**WORK ORDER:**
The response must consist of the lines below from the one with "e = InvalidDigit" through the one with "rewrite Nat.add_0_r in", exactly as they appear and with both ends kept.

Saved entries
(** The digits behind position [p], of which those behind [p + n] have been read. *)
Lemma read_digits_ok b tl p n : forall d, (p + n <= length b)%nat ->
  starts d (rev (map (fun c => c - ascii_zero) (drop (p + n) b))) -> length d = length (drop p b) ->
  match read_digits n (b ++ tl) (length b) (length (drop (p + n) b)) d with
  | Ok (Ok d') => forallb digit_char (take n (drop p b)) = true /\ starts d' (rev (map (fun c => c - ascii_zero) (drop p b))) /\ length d' = length d
  | Ok (Err e) => forallb digit_char (take n (drop p b)) = false /\ e = InvalidDigit
  | Err _ => False
  end.
Proof.
  induction n as [|n IH]; intros d Hp Hs Hd; cbn [read_digits].
  { rewrite Nat.add_0_r in Hs. by rewrite take_0. }
  rewrite length_drop, panic_sub_ok by lia. cbn [result_bind].
  replace (length b - 1 - (length b - (p + S n)))%nat with (p + n)%nat by lia.
  destruct (lookup_lt_is_Some_2 b (p + n)%nat) as [c Hc]; [lia|]. rewrite (read_ptr_at _ _ _ _ Hc). cbn [result_bind].
  rewrite (take_S_r _ n c) by (by rewrite lookup_drop). rewrite forallb_app. cbn [forallb]. rewrite andb_true_r.
  assert (Hdig : digit_char c = negb ((c <? ascii_zero) || (ascii_nine <? c))).
  { unfold digit_char. destruct (Z.leb_spec ascii_zero c), (Z.ltb_spec c ascii_zero), (Z.leb_spec c ascii_nine), (Z.ltb_spec ascii_nine c); try done; lia. }
  destruct ((c <? ascii_zero) || (ascii_nine <? c)) eqn:Hbad; [by rewrite Hdig, andb_false_r|]. rewrite Hdig. cbn [negb]. rewrite andb_true_r.
  apply orb_false_elim in Hbad as [H1%Z.ltb_ge H2%Z.ltb_ge]. unfold ascii_zero, ascii_nine in H1, H2.
  rewrite in_u8 by (unfold ascii_zero; lia). cbn [result_bind].
  destruct (starts_push d _ (c - ascii_zero) Hs) as (d' & E & Hd' & Hs').
  { rewrite length_rev, length_map, Hd, !length_drop. lia. }
  rewrite length_rev, length_map, length_drop in E. rewrite E. cbn [result_bind].
  replace (length b - (p + S n) + 1)%nat with (length (drop (p + n) b)) by (rewrite length_drop; lia).
  specialize (IH d'). rewrite Hd' in IH. apply IH; [lia| |done].
  rewrite (drop_S b c (p + n)) by done. cbn [map rev]. by rewrite <- Nat.add_succ_r.
Qed.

**YOUR RESPONSE:**
  | Ok (Err e) => forallb digit_char (take n (drop p b)) = false /\ e = InvalidDigit
  | Err _ => False
  end.
Proof.
  induction n as [|n IH]; intros d Hp Hs Hd; cbn [read_digits].
  { rewrite Nat.add_0_r in Hs. by rewrite take_0. }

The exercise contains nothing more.